**WHAT THE TASK ASKS**
Print each line from the start of the records below up through the line where "eq_True v = true." is found, exactly as given.

DATA SUPPLIED START

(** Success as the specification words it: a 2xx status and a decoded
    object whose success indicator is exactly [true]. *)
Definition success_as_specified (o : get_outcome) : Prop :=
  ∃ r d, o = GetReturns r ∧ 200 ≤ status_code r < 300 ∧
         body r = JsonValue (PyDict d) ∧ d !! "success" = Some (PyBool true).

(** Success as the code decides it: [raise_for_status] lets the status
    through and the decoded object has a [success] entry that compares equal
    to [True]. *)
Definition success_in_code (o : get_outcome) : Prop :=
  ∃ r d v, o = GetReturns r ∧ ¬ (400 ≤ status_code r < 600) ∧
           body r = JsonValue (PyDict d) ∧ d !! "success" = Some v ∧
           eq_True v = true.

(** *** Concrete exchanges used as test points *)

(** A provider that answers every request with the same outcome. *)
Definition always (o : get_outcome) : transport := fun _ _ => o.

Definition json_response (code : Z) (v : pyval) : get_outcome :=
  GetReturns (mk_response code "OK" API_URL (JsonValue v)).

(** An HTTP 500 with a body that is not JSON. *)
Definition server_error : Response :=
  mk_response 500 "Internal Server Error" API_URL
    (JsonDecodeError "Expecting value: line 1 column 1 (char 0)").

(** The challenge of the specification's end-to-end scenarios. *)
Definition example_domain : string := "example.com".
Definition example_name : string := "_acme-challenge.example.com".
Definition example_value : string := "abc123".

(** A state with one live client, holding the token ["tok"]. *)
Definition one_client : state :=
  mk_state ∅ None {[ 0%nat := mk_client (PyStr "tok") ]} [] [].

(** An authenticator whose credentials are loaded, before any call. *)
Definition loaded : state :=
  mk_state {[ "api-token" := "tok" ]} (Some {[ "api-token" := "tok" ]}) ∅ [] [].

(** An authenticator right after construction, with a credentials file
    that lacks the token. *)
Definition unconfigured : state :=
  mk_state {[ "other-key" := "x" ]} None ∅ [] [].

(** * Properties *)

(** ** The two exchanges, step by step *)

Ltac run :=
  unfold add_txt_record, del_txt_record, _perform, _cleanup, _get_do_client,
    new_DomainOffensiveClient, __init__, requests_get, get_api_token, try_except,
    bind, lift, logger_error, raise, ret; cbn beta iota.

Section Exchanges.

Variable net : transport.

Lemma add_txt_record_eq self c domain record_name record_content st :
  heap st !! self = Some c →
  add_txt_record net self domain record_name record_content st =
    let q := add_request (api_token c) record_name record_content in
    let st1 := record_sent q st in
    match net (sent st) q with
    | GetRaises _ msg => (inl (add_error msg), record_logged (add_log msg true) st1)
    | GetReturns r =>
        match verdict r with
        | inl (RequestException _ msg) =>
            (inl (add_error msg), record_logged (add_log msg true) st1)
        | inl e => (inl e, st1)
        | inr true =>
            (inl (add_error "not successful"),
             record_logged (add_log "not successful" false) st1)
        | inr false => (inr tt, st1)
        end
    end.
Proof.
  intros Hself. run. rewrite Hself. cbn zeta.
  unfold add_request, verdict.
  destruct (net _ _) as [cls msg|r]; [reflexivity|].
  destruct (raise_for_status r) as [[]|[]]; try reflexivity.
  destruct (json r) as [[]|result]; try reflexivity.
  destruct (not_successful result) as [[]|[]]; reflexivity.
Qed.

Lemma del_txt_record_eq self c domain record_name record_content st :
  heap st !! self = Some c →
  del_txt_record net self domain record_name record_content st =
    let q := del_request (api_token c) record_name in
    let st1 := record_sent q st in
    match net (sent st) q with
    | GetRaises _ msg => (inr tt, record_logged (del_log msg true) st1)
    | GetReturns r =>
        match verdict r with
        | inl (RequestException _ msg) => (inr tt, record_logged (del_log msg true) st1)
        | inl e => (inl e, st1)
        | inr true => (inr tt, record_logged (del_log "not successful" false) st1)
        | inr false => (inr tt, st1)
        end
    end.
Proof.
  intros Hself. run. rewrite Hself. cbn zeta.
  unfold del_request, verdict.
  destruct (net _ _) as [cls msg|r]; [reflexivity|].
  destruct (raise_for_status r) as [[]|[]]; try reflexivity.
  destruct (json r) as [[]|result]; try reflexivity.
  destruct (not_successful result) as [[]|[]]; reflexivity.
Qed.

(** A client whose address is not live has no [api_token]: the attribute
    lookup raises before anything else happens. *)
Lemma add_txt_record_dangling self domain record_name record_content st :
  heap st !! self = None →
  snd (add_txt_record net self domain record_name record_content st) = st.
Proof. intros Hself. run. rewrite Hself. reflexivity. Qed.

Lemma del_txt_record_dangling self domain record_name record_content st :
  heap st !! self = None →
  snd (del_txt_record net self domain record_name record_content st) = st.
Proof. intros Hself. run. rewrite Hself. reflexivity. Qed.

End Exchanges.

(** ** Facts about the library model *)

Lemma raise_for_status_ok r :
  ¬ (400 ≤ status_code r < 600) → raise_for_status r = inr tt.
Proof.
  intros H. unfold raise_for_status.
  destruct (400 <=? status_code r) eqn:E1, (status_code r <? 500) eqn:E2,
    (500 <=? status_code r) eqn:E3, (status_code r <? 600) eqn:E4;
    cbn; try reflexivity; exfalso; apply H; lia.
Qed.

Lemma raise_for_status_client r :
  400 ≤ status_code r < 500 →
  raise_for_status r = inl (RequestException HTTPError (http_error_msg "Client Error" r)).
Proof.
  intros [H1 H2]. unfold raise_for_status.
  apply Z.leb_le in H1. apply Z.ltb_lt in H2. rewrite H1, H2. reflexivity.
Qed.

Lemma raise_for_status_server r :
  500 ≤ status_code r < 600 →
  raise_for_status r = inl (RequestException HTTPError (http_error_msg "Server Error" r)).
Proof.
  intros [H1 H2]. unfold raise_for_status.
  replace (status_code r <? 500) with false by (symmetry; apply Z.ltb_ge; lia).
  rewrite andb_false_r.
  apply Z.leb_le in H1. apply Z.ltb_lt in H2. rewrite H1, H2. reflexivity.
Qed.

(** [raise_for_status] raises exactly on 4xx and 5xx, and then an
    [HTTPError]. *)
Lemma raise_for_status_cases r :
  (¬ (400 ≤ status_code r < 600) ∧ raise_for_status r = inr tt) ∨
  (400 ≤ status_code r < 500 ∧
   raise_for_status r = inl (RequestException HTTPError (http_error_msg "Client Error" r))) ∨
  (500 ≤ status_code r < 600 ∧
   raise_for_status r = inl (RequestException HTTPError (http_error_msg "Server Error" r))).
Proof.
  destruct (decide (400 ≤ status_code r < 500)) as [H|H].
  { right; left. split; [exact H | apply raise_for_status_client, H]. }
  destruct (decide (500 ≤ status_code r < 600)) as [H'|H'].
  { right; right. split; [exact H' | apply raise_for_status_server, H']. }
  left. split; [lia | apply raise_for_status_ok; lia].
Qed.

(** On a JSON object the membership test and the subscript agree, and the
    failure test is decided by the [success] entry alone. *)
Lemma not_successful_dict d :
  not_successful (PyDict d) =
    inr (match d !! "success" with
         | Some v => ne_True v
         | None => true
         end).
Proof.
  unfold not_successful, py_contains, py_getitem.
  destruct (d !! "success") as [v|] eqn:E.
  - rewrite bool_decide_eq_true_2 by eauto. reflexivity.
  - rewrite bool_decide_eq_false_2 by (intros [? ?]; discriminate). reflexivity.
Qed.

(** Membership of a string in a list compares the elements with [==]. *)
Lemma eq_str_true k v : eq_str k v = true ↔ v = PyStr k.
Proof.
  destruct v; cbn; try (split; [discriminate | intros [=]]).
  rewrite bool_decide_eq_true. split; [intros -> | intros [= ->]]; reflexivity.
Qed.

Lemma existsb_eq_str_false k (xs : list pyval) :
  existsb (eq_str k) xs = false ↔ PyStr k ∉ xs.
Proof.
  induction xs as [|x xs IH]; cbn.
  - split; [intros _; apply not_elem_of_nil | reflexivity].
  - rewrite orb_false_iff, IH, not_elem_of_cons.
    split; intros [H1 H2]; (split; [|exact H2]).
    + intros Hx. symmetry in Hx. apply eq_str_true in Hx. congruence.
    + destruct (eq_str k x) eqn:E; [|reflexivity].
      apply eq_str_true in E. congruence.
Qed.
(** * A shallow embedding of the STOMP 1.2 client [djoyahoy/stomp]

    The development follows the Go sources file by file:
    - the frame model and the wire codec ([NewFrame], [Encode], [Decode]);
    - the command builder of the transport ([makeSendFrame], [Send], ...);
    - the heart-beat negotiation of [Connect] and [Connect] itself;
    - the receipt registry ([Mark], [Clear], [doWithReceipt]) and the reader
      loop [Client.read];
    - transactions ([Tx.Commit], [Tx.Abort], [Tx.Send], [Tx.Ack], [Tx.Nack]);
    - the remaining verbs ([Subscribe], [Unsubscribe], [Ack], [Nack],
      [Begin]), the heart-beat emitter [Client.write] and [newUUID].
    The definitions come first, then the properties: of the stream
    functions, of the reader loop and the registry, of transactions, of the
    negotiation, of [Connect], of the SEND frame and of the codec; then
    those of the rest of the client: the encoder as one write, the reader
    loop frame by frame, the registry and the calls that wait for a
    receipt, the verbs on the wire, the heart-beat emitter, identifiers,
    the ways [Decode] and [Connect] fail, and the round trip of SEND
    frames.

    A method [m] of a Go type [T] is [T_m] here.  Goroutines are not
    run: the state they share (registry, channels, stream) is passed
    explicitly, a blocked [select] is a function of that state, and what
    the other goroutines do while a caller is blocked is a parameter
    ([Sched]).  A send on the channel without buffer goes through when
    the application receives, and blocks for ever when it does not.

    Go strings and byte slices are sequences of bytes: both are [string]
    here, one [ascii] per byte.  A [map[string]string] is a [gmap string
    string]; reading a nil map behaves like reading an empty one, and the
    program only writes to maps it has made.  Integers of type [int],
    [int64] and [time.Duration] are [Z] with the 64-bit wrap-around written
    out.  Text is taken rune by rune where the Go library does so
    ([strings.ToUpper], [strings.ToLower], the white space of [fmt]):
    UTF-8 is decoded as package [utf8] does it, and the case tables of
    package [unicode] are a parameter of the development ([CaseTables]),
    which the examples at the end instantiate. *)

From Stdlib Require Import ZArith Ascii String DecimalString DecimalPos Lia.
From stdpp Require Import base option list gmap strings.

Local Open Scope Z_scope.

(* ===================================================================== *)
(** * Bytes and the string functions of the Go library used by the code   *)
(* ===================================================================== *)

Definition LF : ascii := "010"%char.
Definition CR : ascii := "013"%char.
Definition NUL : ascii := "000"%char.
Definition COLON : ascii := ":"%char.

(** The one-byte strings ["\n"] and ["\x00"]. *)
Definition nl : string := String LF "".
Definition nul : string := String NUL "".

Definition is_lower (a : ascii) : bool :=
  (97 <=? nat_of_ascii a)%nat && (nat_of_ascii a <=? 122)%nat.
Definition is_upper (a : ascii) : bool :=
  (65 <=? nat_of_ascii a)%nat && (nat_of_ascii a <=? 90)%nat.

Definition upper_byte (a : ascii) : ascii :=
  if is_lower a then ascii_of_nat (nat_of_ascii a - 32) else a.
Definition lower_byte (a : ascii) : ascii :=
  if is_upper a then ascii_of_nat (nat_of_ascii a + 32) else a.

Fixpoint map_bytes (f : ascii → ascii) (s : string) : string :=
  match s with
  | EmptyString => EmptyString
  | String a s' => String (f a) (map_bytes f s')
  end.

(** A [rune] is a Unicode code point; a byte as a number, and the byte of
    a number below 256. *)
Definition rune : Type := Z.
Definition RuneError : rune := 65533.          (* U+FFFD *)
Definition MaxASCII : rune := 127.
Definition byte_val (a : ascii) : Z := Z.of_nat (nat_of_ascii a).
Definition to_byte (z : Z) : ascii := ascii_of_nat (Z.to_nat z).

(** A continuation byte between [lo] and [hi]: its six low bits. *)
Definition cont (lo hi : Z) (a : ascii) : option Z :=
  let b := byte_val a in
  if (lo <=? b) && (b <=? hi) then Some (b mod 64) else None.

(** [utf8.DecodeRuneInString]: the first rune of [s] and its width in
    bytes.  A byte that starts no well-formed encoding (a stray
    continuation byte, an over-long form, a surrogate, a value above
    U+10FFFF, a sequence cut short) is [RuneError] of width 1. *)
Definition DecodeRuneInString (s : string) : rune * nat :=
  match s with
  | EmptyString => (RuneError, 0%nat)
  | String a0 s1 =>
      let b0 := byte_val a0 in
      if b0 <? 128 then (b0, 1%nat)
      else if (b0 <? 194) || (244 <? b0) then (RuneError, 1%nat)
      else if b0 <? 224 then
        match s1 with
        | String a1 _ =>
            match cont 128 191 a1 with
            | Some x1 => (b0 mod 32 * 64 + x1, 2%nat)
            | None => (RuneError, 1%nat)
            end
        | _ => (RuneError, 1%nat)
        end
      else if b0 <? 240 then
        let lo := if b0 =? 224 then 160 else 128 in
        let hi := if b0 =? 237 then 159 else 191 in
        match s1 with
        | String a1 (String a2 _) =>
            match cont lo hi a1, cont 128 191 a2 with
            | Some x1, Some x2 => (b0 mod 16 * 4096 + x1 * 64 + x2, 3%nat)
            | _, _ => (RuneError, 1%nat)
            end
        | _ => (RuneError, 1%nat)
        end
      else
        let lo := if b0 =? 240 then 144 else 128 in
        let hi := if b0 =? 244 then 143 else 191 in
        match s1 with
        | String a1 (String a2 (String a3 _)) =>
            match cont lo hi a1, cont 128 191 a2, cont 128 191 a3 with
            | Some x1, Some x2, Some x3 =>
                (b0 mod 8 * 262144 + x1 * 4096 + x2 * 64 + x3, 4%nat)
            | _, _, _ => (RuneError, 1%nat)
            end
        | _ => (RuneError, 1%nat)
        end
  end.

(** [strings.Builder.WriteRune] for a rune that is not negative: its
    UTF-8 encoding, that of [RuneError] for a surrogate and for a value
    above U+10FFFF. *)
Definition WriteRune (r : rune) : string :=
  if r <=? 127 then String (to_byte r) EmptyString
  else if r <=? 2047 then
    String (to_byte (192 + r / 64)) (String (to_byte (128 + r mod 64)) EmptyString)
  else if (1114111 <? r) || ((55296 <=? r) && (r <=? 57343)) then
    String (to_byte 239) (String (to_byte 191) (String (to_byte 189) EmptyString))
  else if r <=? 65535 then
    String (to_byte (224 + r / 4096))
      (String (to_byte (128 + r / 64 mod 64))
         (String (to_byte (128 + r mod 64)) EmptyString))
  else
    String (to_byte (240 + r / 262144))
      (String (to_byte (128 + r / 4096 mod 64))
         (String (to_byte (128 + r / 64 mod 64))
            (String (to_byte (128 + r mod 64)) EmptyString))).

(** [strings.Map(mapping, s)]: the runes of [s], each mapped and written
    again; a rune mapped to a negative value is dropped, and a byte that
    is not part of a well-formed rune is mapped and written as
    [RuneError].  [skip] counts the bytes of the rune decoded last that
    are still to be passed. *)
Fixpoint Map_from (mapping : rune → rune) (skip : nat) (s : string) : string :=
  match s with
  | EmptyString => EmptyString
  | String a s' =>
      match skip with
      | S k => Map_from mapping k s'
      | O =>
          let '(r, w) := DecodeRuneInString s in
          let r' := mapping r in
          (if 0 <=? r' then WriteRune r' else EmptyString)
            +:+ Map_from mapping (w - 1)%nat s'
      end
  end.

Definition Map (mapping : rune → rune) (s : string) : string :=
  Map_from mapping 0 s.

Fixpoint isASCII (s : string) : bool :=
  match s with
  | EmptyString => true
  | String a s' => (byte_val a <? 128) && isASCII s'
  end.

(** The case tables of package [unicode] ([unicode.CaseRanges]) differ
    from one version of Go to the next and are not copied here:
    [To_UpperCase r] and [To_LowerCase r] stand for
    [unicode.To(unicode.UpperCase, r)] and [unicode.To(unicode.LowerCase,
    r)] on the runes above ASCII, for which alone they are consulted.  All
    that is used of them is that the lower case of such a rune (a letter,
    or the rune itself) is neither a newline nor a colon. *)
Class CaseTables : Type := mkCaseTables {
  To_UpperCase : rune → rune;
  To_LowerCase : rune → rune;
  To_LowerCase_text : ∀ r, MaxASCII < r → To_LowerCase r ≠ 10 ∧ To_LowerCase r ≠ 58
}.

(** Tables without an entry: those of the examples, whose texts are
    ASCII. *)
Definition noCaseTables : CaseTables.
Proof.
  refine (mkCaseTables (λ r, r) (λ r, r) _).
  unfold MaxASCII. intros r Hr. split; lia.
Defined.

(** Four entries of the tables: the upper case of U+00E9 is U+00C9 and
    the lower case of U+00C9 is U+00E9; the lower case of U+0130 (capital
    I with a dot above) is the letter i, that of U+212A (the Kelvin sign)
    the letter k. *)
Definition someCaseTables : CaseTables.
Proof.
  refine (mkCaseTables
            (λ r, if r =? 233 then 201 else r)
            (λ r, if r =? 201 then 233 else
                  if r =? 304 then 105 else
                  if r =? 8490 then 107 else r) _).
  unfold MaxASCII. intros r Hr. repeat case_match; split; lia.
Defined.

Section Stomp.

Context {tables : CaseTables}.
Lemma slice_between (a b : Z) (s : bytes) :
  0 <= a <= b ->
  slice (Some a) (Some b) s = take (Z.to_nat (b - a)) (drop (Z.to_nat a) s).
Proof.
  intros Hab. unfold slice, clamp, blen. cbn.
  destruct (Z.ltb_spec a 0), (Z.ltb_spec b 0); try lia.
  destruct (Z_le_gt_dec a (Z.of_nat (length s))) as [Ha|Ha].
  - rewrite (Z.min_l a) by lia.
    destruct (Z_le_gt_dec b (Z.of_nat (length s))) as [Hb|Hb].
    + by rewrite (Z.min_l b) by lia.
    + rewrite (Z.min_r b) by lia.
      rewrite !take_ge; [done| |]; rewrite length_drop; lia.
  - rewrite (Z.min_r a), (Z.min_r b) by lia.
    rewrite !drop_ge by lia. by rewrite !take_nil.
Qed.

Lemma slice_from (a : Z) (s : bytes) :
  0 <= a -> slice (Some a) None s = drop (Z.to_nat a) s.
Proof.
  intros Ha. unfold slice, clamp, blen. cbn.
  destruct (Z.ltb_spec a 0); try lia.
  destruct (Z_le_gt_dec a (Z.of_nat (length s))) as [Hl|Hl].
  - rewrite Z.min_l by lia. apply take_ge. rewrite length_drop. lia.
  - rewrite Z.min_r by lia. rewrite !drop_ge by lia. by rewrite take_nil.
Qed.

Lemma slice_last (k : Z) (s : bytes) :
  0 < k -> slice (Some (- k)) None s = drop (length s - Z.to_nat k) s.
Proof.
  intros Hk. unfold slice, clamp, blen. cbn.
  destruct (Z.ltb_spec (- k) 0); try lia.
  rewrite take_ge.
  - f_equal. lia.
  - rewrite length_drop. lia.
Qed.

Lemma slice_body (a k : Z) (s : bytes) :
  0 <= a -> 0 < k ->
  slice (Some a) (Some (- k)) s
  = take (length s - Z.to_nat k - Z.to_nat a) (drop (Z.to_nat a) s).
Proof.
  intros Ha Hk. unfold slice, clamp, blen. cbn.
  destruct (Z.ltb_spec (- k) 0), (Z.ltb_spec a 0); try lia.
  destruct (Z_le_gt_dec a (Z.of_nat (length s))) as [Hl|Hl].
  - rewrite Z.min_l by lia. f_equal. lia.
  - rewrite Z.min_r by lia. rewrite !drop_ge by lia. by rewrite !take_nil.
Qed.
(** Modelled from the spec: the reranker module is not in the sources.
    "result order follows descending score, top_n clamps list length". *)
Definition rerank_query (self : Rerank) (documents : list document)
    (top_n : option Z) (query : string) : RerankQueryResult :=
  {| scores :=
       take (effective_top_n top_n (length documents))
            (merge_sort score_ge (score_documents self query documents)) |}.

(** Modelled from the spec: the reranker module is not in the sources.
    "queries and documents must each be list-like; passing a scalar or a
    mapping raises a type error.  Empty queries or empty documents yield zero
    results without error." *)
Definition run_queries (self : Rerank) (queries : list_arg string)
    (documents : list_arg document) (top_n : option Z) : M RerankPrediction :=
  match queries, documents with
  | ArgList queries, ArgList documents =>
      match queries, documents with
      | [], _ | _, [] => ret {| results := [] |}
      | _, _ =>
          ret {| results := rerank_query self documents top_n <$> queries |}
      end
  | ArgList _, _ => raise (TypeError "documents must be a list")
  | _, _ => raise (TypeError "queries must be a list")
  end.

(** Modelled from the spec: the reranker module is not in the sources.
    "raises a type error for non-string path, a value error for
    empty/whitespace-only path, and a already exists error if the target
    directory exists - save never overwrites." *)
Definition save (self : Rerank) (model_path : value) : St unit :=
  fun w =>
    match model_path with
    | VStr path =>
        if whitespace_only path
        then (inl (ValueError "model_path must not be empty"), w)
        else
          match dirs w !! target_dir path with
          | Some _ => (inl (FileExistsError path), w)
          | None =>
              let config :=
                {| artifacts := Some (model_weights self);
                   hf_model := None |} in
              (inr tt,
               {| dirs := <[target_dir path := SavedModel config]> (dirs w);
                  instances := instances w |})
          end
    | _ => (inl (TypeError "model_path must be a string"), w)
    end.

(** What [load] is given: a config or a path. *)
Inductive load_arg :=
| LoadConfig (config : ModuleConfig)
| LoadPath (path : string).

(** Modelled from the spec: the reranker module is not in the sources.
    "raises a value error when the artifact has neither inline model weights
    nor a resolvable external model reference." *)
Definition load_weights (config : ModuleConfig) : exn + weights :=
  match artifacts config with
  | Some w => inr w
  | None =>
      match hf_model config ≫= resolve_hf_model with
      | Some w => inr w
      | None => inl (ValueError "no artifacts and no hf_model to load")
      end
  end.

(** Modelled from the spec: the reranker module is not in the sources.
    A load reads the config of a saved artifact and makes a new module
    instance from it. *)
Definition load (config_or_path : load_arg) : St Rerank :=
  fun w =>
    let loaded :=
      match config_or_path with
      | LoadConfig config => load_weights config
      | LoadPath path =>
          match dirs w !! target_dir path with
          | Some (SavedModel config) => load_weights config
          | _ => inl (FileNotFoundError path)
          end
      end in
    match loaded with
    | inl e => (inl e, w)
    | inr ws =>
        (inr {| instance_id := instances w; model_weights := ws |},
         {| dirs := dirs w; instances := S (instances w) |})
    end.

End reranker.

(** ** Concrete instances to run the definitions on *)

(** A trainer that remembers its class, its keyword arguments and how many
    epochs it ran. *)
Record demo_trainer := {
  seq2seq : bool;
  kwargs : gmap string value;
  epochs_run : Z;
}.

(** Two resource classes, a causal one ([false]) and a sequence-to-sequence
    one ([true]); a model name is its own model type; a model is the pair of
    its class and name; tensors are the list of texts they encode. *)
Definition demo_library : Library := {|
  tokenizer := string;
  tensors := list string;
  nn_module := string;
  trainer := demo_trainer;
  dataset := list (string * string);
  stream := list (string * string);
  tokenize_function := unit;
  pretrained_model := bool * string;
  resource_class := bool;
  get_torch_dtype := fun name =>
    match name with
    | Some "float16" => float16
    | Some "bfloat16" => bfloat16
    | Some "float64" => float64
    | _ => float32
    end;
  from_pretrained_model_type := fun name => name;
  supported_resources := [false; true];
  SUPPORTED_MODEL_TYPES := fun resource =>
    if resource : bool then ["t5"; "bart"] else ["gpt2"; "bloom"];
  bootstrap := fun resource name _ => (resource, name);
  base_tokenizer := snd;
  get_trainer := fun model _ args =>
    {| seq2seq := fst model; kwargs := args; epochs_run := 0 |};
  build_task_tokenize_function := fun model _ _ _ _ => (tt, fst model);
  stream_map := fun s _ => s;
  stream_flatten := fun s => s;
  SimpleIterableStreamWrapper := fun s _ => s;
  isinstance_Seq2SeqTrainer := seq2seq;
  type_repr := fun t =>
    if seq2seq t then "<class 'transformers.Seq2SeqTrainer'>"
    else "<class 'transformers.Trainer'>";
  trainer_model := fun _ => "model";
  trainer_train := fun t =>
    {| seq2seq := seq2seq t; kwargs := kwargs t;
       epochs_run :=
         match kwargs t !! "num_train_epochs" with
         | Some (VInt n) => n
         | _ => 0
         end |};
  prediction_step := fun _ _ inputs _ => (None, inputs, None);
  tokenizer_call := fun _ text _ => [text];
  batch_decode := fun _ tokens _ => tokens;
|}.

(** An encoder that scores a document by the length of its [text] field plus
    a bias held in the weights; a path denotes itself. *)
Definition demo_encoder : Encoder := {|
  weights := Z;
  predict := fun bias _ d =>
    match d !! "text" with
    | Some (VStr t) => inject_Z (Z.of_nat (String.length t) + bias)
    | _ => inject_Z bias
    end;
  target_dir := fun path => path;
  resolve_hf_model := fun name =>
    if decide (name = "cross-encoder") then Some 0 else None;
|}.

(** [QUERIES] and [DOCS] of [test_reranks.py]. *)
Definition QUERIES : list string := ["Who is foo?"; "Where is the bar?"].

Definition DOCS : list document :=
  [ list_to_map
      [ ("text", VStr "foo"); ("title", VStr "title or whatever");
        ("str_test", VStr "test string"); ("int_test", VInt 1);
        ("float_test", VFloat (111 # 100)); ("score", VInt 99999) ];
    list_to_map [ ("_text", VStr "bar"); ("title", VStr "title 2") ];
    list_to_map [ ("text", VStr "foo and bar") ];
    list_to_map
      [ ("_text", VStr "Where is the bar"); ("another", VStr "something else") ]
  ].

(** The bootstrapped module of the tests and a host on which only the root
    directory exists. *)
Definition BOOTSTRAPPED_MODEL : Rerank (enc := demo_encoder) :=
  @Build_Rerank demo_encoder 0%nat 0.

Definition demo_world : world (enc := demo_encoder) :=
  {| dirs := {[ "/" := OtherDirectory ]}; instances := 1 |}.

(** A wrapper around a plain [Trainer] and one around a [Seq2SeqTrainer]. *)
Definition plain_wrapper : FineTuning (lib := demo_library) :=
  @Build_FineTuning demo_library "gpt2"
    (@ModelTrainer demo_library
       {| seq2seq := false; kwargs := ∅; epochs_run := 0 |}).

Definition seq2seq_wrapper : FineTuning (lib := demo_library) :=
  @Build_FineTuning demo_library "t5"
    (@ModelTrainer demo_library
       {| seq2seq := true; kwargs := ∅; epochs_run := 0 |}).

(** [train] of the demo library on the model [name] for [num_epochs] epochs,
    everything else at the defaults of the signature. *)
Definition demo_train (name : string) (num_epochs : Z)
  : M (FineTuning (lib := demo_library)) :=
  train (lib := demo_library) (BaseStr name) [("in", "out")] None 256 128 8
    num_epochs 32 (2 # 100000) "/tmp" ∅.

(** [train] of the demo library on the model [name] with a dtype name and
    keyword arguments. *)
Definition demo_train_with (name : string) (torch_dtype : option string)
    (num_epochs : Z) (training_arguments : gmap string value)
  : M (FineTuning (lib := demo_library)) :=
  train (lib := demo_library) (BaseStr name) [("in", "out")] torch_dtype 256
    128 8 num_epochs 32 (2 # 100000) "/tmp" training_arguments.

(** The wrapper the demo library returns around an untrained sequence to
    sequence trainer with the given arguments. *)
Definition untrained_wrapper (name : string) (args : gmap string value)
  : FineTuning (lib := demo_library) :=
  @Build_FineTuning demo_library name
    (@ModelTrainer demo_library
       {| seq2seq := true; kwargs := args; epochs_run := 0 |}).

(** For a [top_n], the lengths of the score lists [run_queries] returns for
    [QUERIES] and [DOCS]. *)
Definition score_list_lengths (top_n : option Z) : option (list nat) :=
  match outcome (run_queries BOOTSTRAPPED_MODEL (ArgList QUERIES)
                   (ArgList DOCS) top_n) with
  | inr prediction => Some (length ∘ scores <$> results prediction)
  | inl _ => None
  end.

DATA SUPPLIED END

**EXERCISE RESULT**
(** Success as the specification words it: a 2xx status and a decoded
    object whose success indicator is exactly [true]. *)
Definition success_as_specified (o : get_outcome) : Prop :=
  ∃ r d, o = GetReturns r ∧ 200 ≤ status_code r < 300 ∧
         body r = JsonValue (PyDict d) ∧ d !! "success" = Some (PyBool true).

(** Success as the code decides it: [raise_for_status] lets the status
    through and the decoded object has a [success] entry that compares equal
    to [True]. *)
Definition success_in_code (o : get_outcome) : Prop :=
  ∃ r d v, o = GetReturns r ∧ ¬ (400 ≤ status_code r < 600) ∧
           body r = JsonValue (PyDict d) ∧ d !! "success" = Some v ∧
           eq_True v = true.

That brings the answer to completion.